葉桜と夏草 2

 ミシェル・スミス先生は、輝や町子たちより早く空港に来ていた。行きがけに、現地の気候や標高などをちゃんと加味して準備をしてきたかと聞かれた。輝たちは、初夏ではあるが、避暑地軽井沢のことだからまだ肌寒いだろうと踏んで、一枚羽織るものを用意していた。先生は、そのこと以外は特に何も言ってこなかった。行き先が、輝たちの慣れ親しんだ日本だったからかもしれない。

 飛行機に乗ると、妙な緊張感が三人の間に走った。

 いや、正確には、緊張していたのは輝と町子だけだった。ミシェル先生は堂々としていて、エコノミークラスの真中の席にもかかわらず愚痴ひとつ言わずに座っていた。

 その迫力に気圧されて、二人は黙ったままだった。

 気まずい。何か言われた時が怖い。そう感じていると、先生のほうから声がかかった。

「高橋くん、森高さん、良いのですよ、緊張しなくても」

 そんなこと言われても、緊張するものは緊張する。まだ黙ったままの二人に、ミシェル先生は笑いかけてくれた。

「勉強が遅れるわ。ここでやってしまいましょう」

 そう言って、ミシェル先生はカバンの中から教科書を取り出した。二人の生徒の前でそれを開くと、前回やった場所から続けて話をしだした。
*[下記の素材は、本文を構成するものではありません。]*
Lemma view_step m m' f : (∀ v, v ∈ vers f → is_Some (contents m !! Version.content_id v)) → cont_step m m' → view m' f = view m f.
Proof.
  intros Hv Hs. unfold view. destruct (ftype f); [|done]. f_equal. apply list_fmap_ext. intros k v Hk. unfold shown. f_equal.
  destruct (Hv v) as [c Hc]; [by eapply list_elem_of_lookup_2|]. by rewrite Hc, (p_contents _ _ Hs _ _ Hc).
Qed.
Lemma has_contents m X Y i f v : tx_ok m X Y → fnodes m !! i = Some f → v ∈ vers f → is_Some (contents m !! Version.content_id v).
Proof. intros [_ [Hc _]] Hi Hv. apply (k_has _ _ Hc), all_vers_in. eauto. Qed.

(** An fnode replaced, with its versions; it may be about to be deleted from now on. *)
Lemma base_put m X Y Y' i f f' : base_ok m X Y → fnodes m !! i = Some f → same_place f f' →
  Y ⊆ Y' → Y' ⊆ {[i]} ∪ Y → Y' ⊆ X ∖ {[rt]} →
  (ftype f = File → (i ∉ Y') → vers_ok f' ∧ vers f' ≠ []) → (i ∈ Y' → kids f = [] ∧ vers f' = []) →
  base_ok (set_fnodes (<[i := f']> (fnodes m)) m) X Y' ∧ (∀ p n, edges (<[i := f']> (fnodes m)) p n = edges (fnodes m) p n).
Proof.
  intros [H1 H2 H3 H4 (r & Hr & Hrd) H6 H7 H8 H9 H10 H11] Hi Hs HY1 HY2 HY3 Hfile Hdying. destruct (forest_put _ _ _ _ _ H1 Hi Hs) as [Hf He].
  assert (Hold : ∀ j, j ∈ Y' → j ≠ i → j ∈ Y) by set_solver.
  split; [|done]. split; cbn; try done.
  - by apply (caches_same m).
  - destruct (decide (i = rt)) as [->|]; [|unfold parent_of; by rewrite lookup_insert_ne].
    rewrite (parent_at _ _ f') by apply lookup_insert_eq. rewrite (e_parent _ _ Hs). by rewrite (parent_at _ _ _ Hi) in H4.
  - destruct (decide (i = rt)) as [->|]; [|exists r; by rewrite lookup_insert_ne]. exists f'. split; [apply lookup_insert_eq|].
    rewrite (e_type _ _ Hs). congruence.
  - intros j g Hj Ht Hy. destruct (decide (j = i)) as [->|]; [|rewrite lookup_insert_ne in Hj by done; eapply H6; [done..|set_solver]].
    rewrite lookup_insert_eq in Hj. injection Hj as <-. rewrite (e_type _ _ Hs) in Ht. auto.
  - intros j g Hy Hj. destruct (decide (j = i)) as [->|]; [|rewrite lookup_insert_ne in Hj by done; eapply H7; [by apply Hold|done]].
    rewrite lookup_insert_eq in Hj. injection Hj as <-. rewrite (e_kids _ _ Hs). auto.
  - intros j Hj. apply H9. destruct (decide (j = i)) as [->|]; [by eexists|by rewrite lookup_insert_ne in Hj].
  - intros j Hj Hj'. apply HY1, H10; [done|]. destruct (decide (j = i)) as [->|]; [by eexists|by rewrite lookup_insert_ne in Hj'].
Qed.
Lemma conts_put m i f' : conts_ok m (vers f' ++ all_vers (delete i (fnodes m))) →
  conts_ok (set_fnodes (<[i := f']> (fnodes m)) m) (all_vers (<[i := f']> (fnodes m))).
Proof.
  intros [[H1 H2 H3 H4 H5 H6] Hl]. split; [|done]. eapply cont_ok_perm; [symmetry; apply all_vers_put|]. by split.
Qed.
Lemma conts_take m X Y i f : tx_ok m X Y → fnodes m !! i = Some f → conts_ok m (vers f ++ all_vers (delete i (fnodes m))).
Proof. intros [_ [Hc Hl]] Hi. split; [|done]. eapply cont_ok_perm; [by apply all_vers_lookup|done]. Qed.

(** ** Committing *)

Definition committed m : Mem := (commit m).2.

Lemma commit_spec m (Q : () → Mem → Prop) F D : Q () (committed m) → spec commit m Q F D.
Proof. intros Hq. unfold commit. by apply spec_modify. Qed.

Lemma on_commit_place (D : gset Eid) f : same_place f (on_commit D f).
Proof.
  split; try done. intros n i. unfold on_commit, sub. cbn. intros Hs. apply lm_get_elem in Hs. rewrite lm_entries_retain in Hs.
  apply list_elem_of_filter in Hs as [_ Hs]. by apply lm_get_elem.
Qed.
(** A leaf that goes: detached, cleared of versions by [body], and deleted. *)
Lemma detach_leaf_spec q n i f m X Y (body : run Mem ()) :
  FsTx.tx_ok fs m X Y → edges (fnodes m) q n = Some i → parent_of (fnodes m) i = Some q → i ≠ rt → fnodes m !! i = Some f →
  (∀ m1, FsTx.tx_ok fs m1 ({[i]} ∪ X) Y → fnodes m1 !! i = Some f →
     spec body m1 (λ _ m2, FsTx.tx_ok fs m2 ({[i]} ∪ X) ({[i]} ∪ Y) ∧ around m1 m2 i) (tx_fail m1) (λ _, False)) →
  spec (_ ← remove_from_parent i; _ ← body; _ ← make_del i; modify (λ m, set_fcache (Lru.remove (K:=Eid) (V:=Eid) i (fcache m)).2 m)) m
    (λ _ m', FsTx.tx_ok fs m' ({[i]} ∪ X) ({[i]} ∪ Y) ∧ env_grows (env m) (env m') ∧ one_more (edges (fnodes m')) (edges (fnodes m)) q n i ∧
       (∀ j, j ≠ i → sees m' j = sees m j) ∧ i ∈ deleted m')
    (tx_fail m) (λ _, False).
Proof.
  intros Hok He Hpar Hirt Hf Hbody.
  assert (Hiq : i ≠ q) by (intros ->; eapply (edges_neq (fnodes m)); [apply Hok|done|done]).
  apply spec_bind. eapply spec_mono; [by apply (remove_from_parent_spec fs i q n m X Y)| | |done]; [|done].
  intros _ m1 (Htx1 & Hcalm & Hm & Hpars & Hoth).
  apply spec_bind. eapply spec_mono; [apply Hbody; [done|by rewrite Hoth]| | |done].
  2: { intros x m2 Hx. apply (tx_fail_trans m m1); [apply Hcalm|done]. }
  intros _ m2 (Htx2 & [R1 R2 R3 R4 R5]). assert (Hg2 : env_grows (env m) (env m2)) by (eapply env_grows_trans; [apply Hcalm|done]).
  eapply spec_mono; [apply (del_fnode_spec fs i m2 _ _ Htx2); set_solver| | |done].
  2: { intros x m3 Hx. by apply (tx_fail_trans m m2). }
  intros _ m3 (Htx3 & Hg3 & Hf3 & Hc3 & Hd3). split; [done|]. split; [by eapply env_grows_trans|].
  split; [|split; [|rewrite Hd3; set_solver]].
  - destruct Hm as [Hm1 Hm2]. rewrite Hf3. split; [by rewrite R2|]. intros p k. by rewrite R2, <- Hm2.
  - intros j Hj. transitivity (sees m2 j); [|rewrite R5 by done; apply Hcalm].
    unfold sees. rewrite Hf3. destruct (fnodes m2 !! j); [|done]. cbn. f_equal. by apply view_same.
Qed.

Lemma clear_body i f m : FsTx.tx_ok fs m ({[i]} ∪ {[rt]}) ∅ → fnodes m !! i = Some f → ftype f = File → i ≠ rt →
  spec (f ← make_mut i; f ← clear_versions (Fs.store fs) f; put_fnode i f) m
    (λ _ m2, FsTx.tx_ok fs m2 ({[i]} ∪ {[rt]}) ({[i]} ∪ ∅) ∧ around m m2 i) (tx_fail m) (λ _, False).
Proof. intros Htx Hf Ht Hi. apply (clear_file_spec fs i f); try done. set_solver. Qed.
Lemma dying_body i f m : FsTx.tx_ok fs m ({[i]} ∪ {[rt]}) ∅ → fnodes m !! i = Some f → ftype f = Dir → kids f = [] → i ≠ rt →
  spec (mret ()) m (λ _ m2, FsTx.tx_ok fs m2 ({[i]} ∪ {[rt]}) ({[i]} ∪ ∅) ∧ around m m2 i) (tx_fail m) (λ _, False).
Proof.
  intros Htx Hf Ht Hk Hi. apply spec_ret. split; [|split; try done; apply env_grows_refl].
  apply (dying_leaf fs m _ _ i f); try done. set_solver.
Qed.
Definition mem_shows (w : World) (v : View) (p : option (nat * option View)) : Prop :=
  committed w = v ∧ under w = p ∧ view_ok v ∧ (∀ t v', p = Some (t, Some v') → view_ok v').
(** What calls leave behind. *)
Lemma mem_shows_at (w w' : World) v p : mem_shows w v p → committed w' = committed w → under w' = under w → mem_shows w' v p.
Proof. intros (H1 & H2 & H3 & H4) Hc Hu. split; [congruence|]. split; [congruence|done]. Qed.
Lemma mem_kept (w w' : World) : shut w' = shut w → (all_well w → all_well w') → shut w' = shut w ∧ (all_well w → all_well w').
Proof. done. Qed.
(** A call that fails by plan leaves all but the plan. *)
Lemma fail_shows w v p l : mem_shows w v p → ¬ all_well w → mem_shows (set_fates l w) v p ∧ (shut (set_fates l w) = shut w ∧ (all_well w → all_well (set_fates l w))) ∧ ¬ all_well w.
Proof. intros Hw Hns. split; [by eapply mem_shows_at|]. split; [|done]. split; [done|]. intros Hx. by destruct Hns. Qed.
Lemma new_version w v t bs : mem_shows w v (Some (t, None)) → mem_shows (set_under (Some (t, Some (View.grow v bs))) w) v (Some (t, Some (View.grow v bs))).
Proof. intros (H1 & H2 & H3 & H4). split; [done|]. split; [done|]. split; [done|]. intros t' v' [= _ <-]. by apply view_ok_grow. Qed.
Lemma current_clean w v (p : option (nat * option View)) : mem_shows w v p → clean p → current w = v.
Proof. intros (<- & Hu & _) Hc. unfold current. rewrite Hu. by destruct Hc as [->|[t ->]]. Qed.
(* ===== verification/IndexTree.v ===== *)
(** * The tabs on the levels of the index as one list of items, the youngest first. *)
From stdpp Require Import sorting.
From S2P Require Import Prelude Run Base Crypto Armor Index.

(** ** Tables of the index: searching, sorting, merging and cutting them. *)

(** Sorted by id, without an id twice. *)
Definition id_lt (x y : TabItem) : Prop := x.1 < y.1.
#[export] Instance id_lt_trans : Transitive id_lt.
Proof. intros x y z. unfold id_lt. lia. Qed.
Abbreviation sorted := (StronglySorted id_lt).

Section items.
Implicit Types (l low high : list TabItem) (i : Eid) (it : TabItem) (a : bytes).

Lemma sorted_cons it l : sorted (it :: l) ↔ sorted l ∧ Forall (id_lt it) l.
Proof. split; [by apply StronglySorted_inv|]. intros [??]. by constructor. Qed.
Lemma sorted_app l1 l2 :
  sorted (l1 ++ l2) ↔ sorted l1 ∧ sorted l2 ∧ ∀ x y, x ∈ l1 → y ∈ l2 → id_lt x y.
Proof. rewrite (StronglySorted_app id_lt). tauto. Qed.
Lemma sorted_nodup l : sorted l → NoDup l.*1.
Proof.
  induction 1 as [|it l _ IH Hall]; [constructor|]. cbn. constructor; [|done].
  intros (y & Hy & Hin)%list_elem_of_fmap. rewrite Forall_forall in Hall.
  specialize (Hall _ Hin). unfold id_lt in Hall. lia.
Qed.

Lemma sorted_concat (ls : list (list TabItem)) l : sorted (concat ls) → l ∈ ls → sorted l.
Proof.
  intros Hs (a & b & ->)%list_elem_of_split. rewrite concat_app in Hs. cbn in Hs.
  by apply sorted_app in Hs as (_ & (? & _ & _)%sorted_app & _).
Qed.

(** ** Searching *)

(** What a search finds is an item of the table, sorted or not. *)
Lemma search_sound l i a : Tab.search_items l i = Some a → (i, a) ∈ l.
Proof.
  unfold Tab.search_items. case_match; [done|]. destruct (zget l _) as [[j b]|] eqn:Hg; [|done].
  cbn. case_match; [|done]. intros [= ->]. zify_b. subst. apply zget_Some in Hg as [_ Hg].
  by apply list_elem_of_lookup_2 in Hg.
Qed.
(* ===== verification/IndexProofs.v ===== *)
(** * What each operation of the index does while the files below work. *)
From S2P Require Import Prelude Run Base Crypto Armor Storage StorageProofs Index IndexTree.

(** ** The contract of the armors of the index, and what the index keeps over them. *)

(** ** The contract *)

(** Ids that are drawn are new. *)
Class EidSourceLaws (G : Type) `{!EidSource G} := {
  spent : G → Eid → Prop;
  new_eid_fresh g : ¬ spent g (new_eid g).1;
  new_eid_spent g i : spent (new_eid g).2 i ↔ i = (new_eid g).1 ∨ spent g i
}.
#[export] Hint Mode EidSourceLaws ! - : typeclass_instances.

(** [held] is the newest item saved under an id, [copies] are all items that might still be
    read under it. A call fails or the machine stops in it only while the files are not
    [working]; a save that does not succeed may have been made, a removal may have been made in
    part. *)
Class AccessorLaws (F : Type) (I : IKind → Type) `{∀ k, ArmAccess (I k), !Accessor F I} (form : ∀ k, I k → I k) := {
  held : F → ∀ k, gmap Eid (I k);
  copies : F → ∀ k, Eid → I k → Prop;
  working : F → Prop;
  alike (f f' : F) := (∀ k, held f' k = held f k) ∧ (working f → working f');
  apart (k : IKind) (i : Eid) (f f' : F) :=
    (∀ k' i', k' ≠ k ∨ i' ≠ i → held f' k' !! i' = held f k' !! i') ∧ (working f → working f');
  no_new (f f' : F) := ∀ k i c, copies f' k i c → copies f k i c;
  load_law k i f : spec (acc_load k i) f
    (λ c f', (held f k !! i = Some c ∨ ¬ working f) ∧ copies f k i c ∧ alike f f')
    (λ _ f', (held f k !! i = None ∨ ¬ working f) ∧ alike f f')
    (λ f', ¬ working f ∧ alike f f');
  load_copies k i f : no_new f (acc_load k i f).2;
  (* of an item that is as new as what is stored *)
  save_law k (c : I k) f :
    (∀ d, held f k !! item_id c = Some d → item_seq d ≤ item_seq c ∧ item_arm d = item_arm c) →
    spec (acc_save k c) f
      (λ r f', apart k (item_id c) f f' ∧
         match r.2 with
         | Ok _ => r.1 = next_item c ∧ held f' k !! item_id c = Some (form k (next_item c))
         | Err _ => r.1 = set_item (item_seq c + 1) (item_arm c) c ∧ ¬ working f ∧
             (held f' k !! item_id c = held f k !! item_id c ∨
              held f' k !! item_id c = Some (form k (next_item c)))
         | Panic => False
         end)
      (λ _ _, False)
      (λ f', (¬ working f ∨ U64 ≤ item_seq c + 1) ∧ apart k (item_id c) f f' ∧
         (held f' k !! item_id c = held f k !! item_id c ∨
          held f' k !! item_id c = Some (form k (next_item c))));
  (* only the number and the arm of the item change *)
  save_item_law k (c d : I k) (f f' : F) r : acc_save k c f = (Some (Ok (d, r)), f') → ∃ n a, d = set_item n a c;
  save_copies k (c : I k) f (P : ∀ k, I k → Prop) :
    (∀ k i d, copies f k i d → P k d) → P k (form k (next_item c)) →
    ∀ k' i d, copies (acc_save k c f).2 k' i d → P k' d;
  remove_law k i f : spec (acc_remove k i) f
    (λ _ f', apart k i f f' ∧ held f' k !! i = None)
    (λ _ f', apart k i f f' ∧ ¬ working f) (λ f', apart k i f f' ∧ ¬ working f);
  remove_copies k i f : no_new f (acc_remove k i f).2
}.
#[export] Hint Mode AccessorLaws ! - - - - : typeclass_instances.
(** The young items of a full table: entries of it, sorted. *)
Lemma young_items_ok t :
  MemTab.len t = MemTab.CAPACITY →
  ∃ l, MemTab.young_items t = Ok l ∧ sorted l ∧ zlen l = 1024 ∧ ∀ i a, (i, a) ∈ l → mem_get t i = Some a.
Proof.
  intros Hlen. unfold MemTab.young_items. rewrite Hlen. unfold MemTab.CAPACITY, MemTab.RESIDENCE_CAP.
  rewrite u_sub_ok, bind_ok by lia. change (4 * 1024 - 3 * 1024) with 1024. eexists. split; [done|].
  assert (Hsub : ztake 1024 (lm_entries (MemTab.map t)) `sublist_of` lm_entries (MemTab.map t)) by apply sublist_take.
  split; [|split].
  - apply sort_sorted. eapply sublist_NoDup; [apply (lm_entries_nodup (MemTab.map t))|]. by apply fmap_sublist.
  - rewrite sort_length, zlen_ztake by lia. unfold MemTab.len, MemTab.CAPACITY in Hlen. lia.
  - intros i a Hin. apply lm_get_elem. rewrite sort_elem in Hin. by apply (elem_of_submseteq _ _ _ Hin), sublist_submseteq.
Qed.
End memtab.

(** ** The invariant and the view *)

Section spec.
Context {F G MM TM : Type} `{!Accessor F (IItem MM), !AccessorLaws F (IItem MM) (stored_of MM)}.
Context `{!EidSource G, !EidSourceLaws G}.
Context `{!LinkedMapOps Eid bytes MM, !LinkedMap Eid bytes MM, !LinkedMapOps Eid Tab TM, !LinkedMap Eid Tab TM}.
Abbreviation St := (Index.St F G MM TM).
Abbreviation never := (λ _ _, False).
Abbreviation nowhere := (λ _, False).
Implicit Types (s : St) (i : Eid) (t : Tab) (ti : TabInfo) (l : Level) (ls : list Level) (n : Z).

Definition memtab_at s : MemTab MM := Index.memtab (Index.mgr s).
Definition lsmt_at s : Lsmt := Index.lsmt (Index.mgr s).
Definition saved_lsmt s i : option Lsmt := held (Index.files s) KLsmt !! i.
Definition saved_memtab s i : option (MemTab MM) := held (Index.files s) KMemTab !! i.

Definition look s i : option bytes :=
  match mem_get (memtab_at s) i with Some a => Some a | None => assoc i (tree_items (tabs_at s) (lvls_at s)) end.
(** The address of an id. *)
Definition view s i : option bytes := live (look s i).

(** What was last flushed of the table in memory. *)
Definition flushed s (d : MemTab MM) : Prop :=
  let t := memtab_at s in
  MemTab.id d = MemTab.id t ∧ MemTab.seq d = MemTab.seq t ∧ MemTab.arm d = MemTab.arm t ∧
  MemTab.len d < MemTab.CAPACITY ∧ (MemTab.is_changed t = false → ∀ i, mem_get d i = mem_get t i).

(** After [n] calls at most. *)
Record index_ok n s : Prop := {
  io_store : store_ok s;
  io_tree : tree_ok (tabs_at s) (lvls_at s);
  io_len : MemTab.len (memtab_at s) < MemTab.CAPACITY;
  io_total : total (lvls_at s) ≤ 1024 * n;
  io_lsmt : saved_lsmt s (Lsmt.id (lsmt_at s)) = Some (lsmt_at s);
  io_memtab : ∃ d, saved_memtab s (MemTab.id (memtab_at s)) = Some d ∧ flushed s d;
  io_calls : n < 2 ^ 50 ∧ Lsmt.seq (lsmt_at s) ≤ n ∧ MemTab.seq (memtab_at s) ≤ n
}.

Lemma beside_saved s s' : beside s s' → (∀ i, saved_lsmt s' i = saved_lsmt s i) ∧ (∀ i, saved_memtab s' i = saved_memtab s i).
Proof. intros Hb. unfold saved_lsmt, saved_memtab. by rewrite !(bs_held _ _ Hb). Qed.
 ミシェル先生の飛行機内の授業は分かりやすく、楽しかった。そういう部分では町子も輝もとても恵まれていると言っていい。二人は、ミシェル先生といるのがだんだん楽しくなってきた。日本に着くころには、大体の授業を終えて、すっかり三人は打ち解けていた。

 空港を降りて様々な交通機関を駆使して軽井沢駅まで着くと、ミシェル先生はタクシーを呼んだ。アウトレットや旧軽井沢のような観光地からは外れて、そのタクシーはずいぶんと田舎にある一本の桜の木の下で止まった。もう葉桜になっているので見る場所などないと思ったのだが、そうでもなかった。

 そこに、一人の女性が佇んでいたからだ。

 その女性は、桜の葉が揺れる先に見える空を、じっと見つめていた。

 輝たちがその女性のいる桜の木のもとへ近づくと、女性はこちらに気づいて、礼をした。そして、着ている水色の着物の袖からハンカチを出すと、涙をぬぐう仕草をした、

 その女性は、泣いていたのだろうか。

 なぜ、泣いていたのか、輝や町子たちには分からなかったが、なんとなく物悲しく、線が細くて消えてしまいそうなその女性からは、悲しみが感じられた。

 輝と町子は、ミシェル先生についてその女性のほうへと歩いていった。女性は、輝たちが目の前に来ると、にこりと笑って迎えてくれた。